I am also concerned that Senator Cornyn has offered this amendment without the benefit of all of the facts.  As I have noted, there is an independent investigation by the Department of Justice Inspector General that is ongoing.  Moreover, there is an ongoing criminal investigation and prosecution related to the tragic murder of Agent Brian Terry.  I am sure that Senator Cornyn would agree that we should all ensure that the FBI and the prosecutors assigned to the case can continue that criminal investigation without any interference or impediment.  Contrary to Senator Cornyn’s statement, there has been no conclusive evidence indicating that either of these guns connected to Operation Fast and Furious were “used” to murder Agent Terry.

Although the revised text of Senator Cornyn’s amendment has addressed some of my operational concerns, I remain concerned with language that purports to require United States law enforcement personnel to continuously monitor and control any firearms that may be transferred during an operation.  I cannot believe that is what is really intended.  Many law enforcement operations are joint operations through joint task forces with state and local law enforcement.  I do not believe that the Senator from Texas means to construct a rigid protocol of tactics for such operations.  Given the potential for operational problems that might arise from a overly literal application of the language, I am left to wonder whether this language is intended to apply to joint operations at all, since it would not make sense on the ground. 

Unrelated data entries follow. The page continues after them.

(* ===== verification/Divergences.v ===== *)
(** * Where the code and its documentation part

    Behaviours of the modelled code that a comment or another part of the
    code contradicts, each shown on the definitions of the component: the
    address a new domain is routed to, the container a failed proxy call
    leaves behind, the route a failed PATCH leaves behind, the images pruning
    removes, the deployment a rollback without a target picks, the status of an
    app without a domain whose candidate failed, the capacity of the admission semaphore, the
    label that marks managed containers, the names of volumes and the
    unlimited swap. *)

From S2P Require Import Prelude Effects GoStrings Regex Schema Routing Docker Domains Apps Caddy Swap Compose Deploy.
From stdpp Require Import gmap.

(** A domain added to an app that is deployed is routed to ["prexel-<app>"]
    (domains/service.go: resolveUpstreamFor); a deployment leaves its
    container under ["<app>"], and none answers to the other name. *)
Lemma new_domain_upstream_unserved :
  let w' := (runDeploy (Fl := z_floats) (Nt := any_port) (Uc := ascii_only) wd_engine wd_run wd_app wd_opts "" wd_world []).1.1 in
  (resolveUpstreamFor (C := gmap string Route) (Some "a") None None (mkDomState (w_db w') (w_caddy w') [] ∅) []).2
    = inr ("prexel-web", 8080%Z) ∧
  served (w_docker w') "web" = true ∧ served (w_docker w') "prexel-web" = false.
Proof. vm_compute. done. Qed.

(** A proxy whose admin API refuses every change. *)
Definition refusing_proxy : CaddyClient (gmap string Route) := {|
  Routing.UpsertRoute h u p f c := (c, CFailed);
  Routing.RemoveRoute h c := (c, CFailed);
  Routing.EnableTLS h c := (c, CFailed);
  Routing.DisableTLS h c := (c, CFailed);
|}.

(** When the proxy refuses the new route the run fails, and the candidate
    stays behind, running (engine.go, step 7: stop+remove temp). *)
Lemma refused_route_leaves_candidate :
  let '(w', _, r) := swap (CC := refusing_proxy) (Fl := z_floats) (Nt := any_port) (Uc := ascii_only) wd_engine
                       (re_env wd_run) wd_app "prexel-web-bbb:2" "dep-1" wd_world [] in
  r = inl (ErrDeploy "caddy upsert example.com") ∧
  (λ c, (c_name c, c_running c)) <$> w_docker w' = [("web", true); ("web-deploying-bbb", true)].
Proof. vm_compute. done. Qed.

(** An admin API that answers the first request with an internal error. *)
Definition stumbling_api : AdminAPI (bool * Mem) := {|
  exchange method path body (s : bool * Mem) :=
    if s.1 then ((false, s.2), answer 500 "internal error")
    else let '(m, o) := exchange method path body s.2 in ((false, m), o)
|}.

(** It keeps the laws of the admin API. *)
#[local] Instance stumbling_laws : AdminLaws (H := stumbling_api) (bool * Mem).
Proof.
  assert (Hx : ∀ m p b (s s' : bool * Mem) o, exchange (AdminAPI := stumbling_api) m p b s = (s', o) →
    (s'.2 = s.2 ∧ o = answer 500 "internal error") ∨ exchange m p b s.2 = (s'.2, o)).
  { intros m p b [[] c] s' o E; [injection E as <- <-; by left|]. right. unfold exchange at 1, stumbling_api in E. cbn [fst snd] in E.
    cbn [snd]. destruct (exchange m p b c) as [c' o']. by injection E as <- <-. }
  refine {| rts s := mem_rts s.2 |}.
  - intros id r s s' o [[-> ->]|E]%Hx; [by left|]. by apply (patch_id (C := Mem)) in E.
  - intros id s s' o [[-> ->]|E]%Hx; [by left|]. by apply (Caddy.delete_id (C := Mem)) in E.
  - intros r s s' o [[-> ->]|E]%Hx; [by left|]. by apply (post_route (C := Mem)) in E.
  - intros r s s' o e [[-> ->]|E]%Hx He Ht; [by simplify_eq/=|].
    exact (@post_traversal Mem _ mem_laws _ _ _ _ _ E He Ht).
  - intros s s' o [[-> ->]|E]%Hx; [by left|]. by apply (load_base (C := Mem)) in E.
  - intros [[] m]; [done|]. simpl. by destruct (m_up m).
  - intros b [[] m]; [done|]. simpl. by destruct (m_up m).
Qed.

#[local] Existing Instance no_sha.

(** A PATCH of an existing route that fails for another reason than a 404 is
    followed by a POST (client.go: any other error bubbles up): the call
    succeeds, a second route with the same id is appended, and the host stays
    routed to the old upstream. *)
Lemma failed_patch_leaves_stale_route :
  let m := mkMem true (Some [makeRoute "shop.example.com" "old" 80]) [] in
  let res := Caddy.UpsertRoute (AA := stumbling_api) "shop.example.com" "new" 80 true (true, m) [] in
  let r := res.2 in let m' := res.1.1.2 in
  r = inr tt ∧ omap rid (mem_rts m') = ["prexel_route_shop_example_com"; "prexel_route_shop_example_com"] ∧
  entry (mem_rts m') "shop.example.com" = Some (mkRoute "old" 80 true).
Proof. vm_compute. done. Qed.

(** The prefix of an app's images is one of another app's as well: pruning
    ["web"] removes the image of ["web-api"]. *)
Lemma prune_reaches_other_app :
  pruned 5 "web" ((["prexel-web-api-0c1:1"], 1%Z) ::
    ((λ n, (["prexel-web-0c1:" ^^ Itoa n], n)) <$> [2; 3; 4; 5; 6]%Z)) = ["prexel-web-api-0c1:1"].
Proof. vm_compute. done. Qed.

(** Without a target, a rollback picks the newest success: the deployment
    that is serving. *)
Lemma rollback_default_is_current :
  let w := set_wdb (on_deployments (λ _, [wd_row "dep-0" "success"]) wd_db) wd_world in
  let w' := (runDeploy (Fl := z_floats) (Nt := any_port) (Uc := ascii_only) wd_engine wd_run wd_app wd_opts "" w []).1.1 in
  ∃ d, (lastSuccess "a" "" w' []).2 = inr d ∧ dp_id d = "dep-1" ∧
    (λ c, Some (cf_Image (c_config c))) <$> w_docker w' = [dp_image_tag d].
Proof. vm_compute. eexists. done. Qed.

(** Without a domain the running container goes before the candidate is
    checked.  When the candidate is unhealthy no container is left, and the app
    is shown as running because an earlier deployment succeeded (engine.go:866:
    keep running if we had a previous success). *)
Lemma domainless_failure_shows_running :
  let db := on_deployments (λ _, [wd_row "dep-0" "success"]) (on_domains (λ _, []) wd_db) in
  let v := mkRunEnv (mkEnv (λ _, Some ∅) [(10, Some 500); (90, Some 200)]%Z (λ _, true) 0 "dep-1" "abcdef0") true (λ _, true) true
    (λ _ _ d, (d, Some (mkBuildResult "prexel-web-bbb:2" "bbb" None))) (λ _, "failed") in
  let w' := (runDeploy (Fl := z_floats) (Nt := any_port) (Uc := ascii_only) wd_engine v wd_app wd_opts "" (set_wdb db wd_world) []).1.1 in
  w_docker w' = [] ∧ a_status <$> apps (w_db w') = ["running"] ∧ dp_status <$> deployments (w_db w') = ["success"; "failed"].
Proof. vm_compute. done. Qed.

(** Once the semaphore exists its capacity never changes, whatever the limiter
    answers. *)
Lemma capacity_read_once limit a g c :
  g_capacity g = Some c →
  g_capacity (enter limit a g).1 = Some c ∧ g_capacity (leave limit a g) = Some c.
Proof.
  intros Hc. split.
  - unfold enter, acquireLock, acquireGlobalSlot. repeat case_match; by simplify_eq/=.
  - unfold leave, releaseSlot, unlock. by destruct limit.
Qed.

(** A label of the operator with the key ["prexel.managed"] replaces
    the one RunContainer sets (engine.go: the prexel.* ones win). *)
Lemma managed_label_forged `{Floats, Unicode, Nat} a dep image temp env bindings mounts v cfg :
  a_docker_labels a !! "prexel.managed" = Some v →
  config_of (candidate_opts a dep image temp env bindings mounts) = inr cfg →
  cf_Labels cfg !! "prexel.managed" = Some v.
Proof.
  intros Hv Hc. unfold config_of in Hc. cbv zeta in Hc. unfold mbind, sum_bind in Hc. repeat case_match; simplify_eq/=;
    apply lookup_union_Some_l; unfold candidate_labels; by rewrite !lookup_insert_ne.
Qed.

(** Two volumes of one app, or of two apps, share a Docker volume: the name is
    made of two slugs joined by the character that replaces all others. *)
Lemma volume_names_meet :
  let name := namedVolumeName (H := ascii_only) in
  name "web" "/api/data" = name "web-api" "/data" ∧ name "web" "/a/b" = name "web" "/a-b" ∧ name "web" "/a/b" = name "web" "/A b".
Proof. vm_compute. done. Qed.

(** The helper reads ["-1"] as unlimited swap; the app service accepts no such value. *)
Lemma unlimited_swap_refused `{Floats} :
  parseMemorySwap (H0 := ascii_only) "-1" = inr (-1)%Z ∧ MatchString memRegex "-1" = false.
Proof. split; vm_compute; reflexivity. Qed.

Again, I appreciate the intent of Senator Cornyn’s amendment, and as I have demonstrated, I share his concern with the violence, drugs, and illegal gun trafficking along our borders.   The strategy and tactics being used to fight these problems need to be both smart and effective.  At the same time, I am confident that the Senator from Texas would agree with me that we must also continue to support and honor the efforts of the thousands of Federal, state, and local law enforcement officers who are working tirelessly to keep our border safe.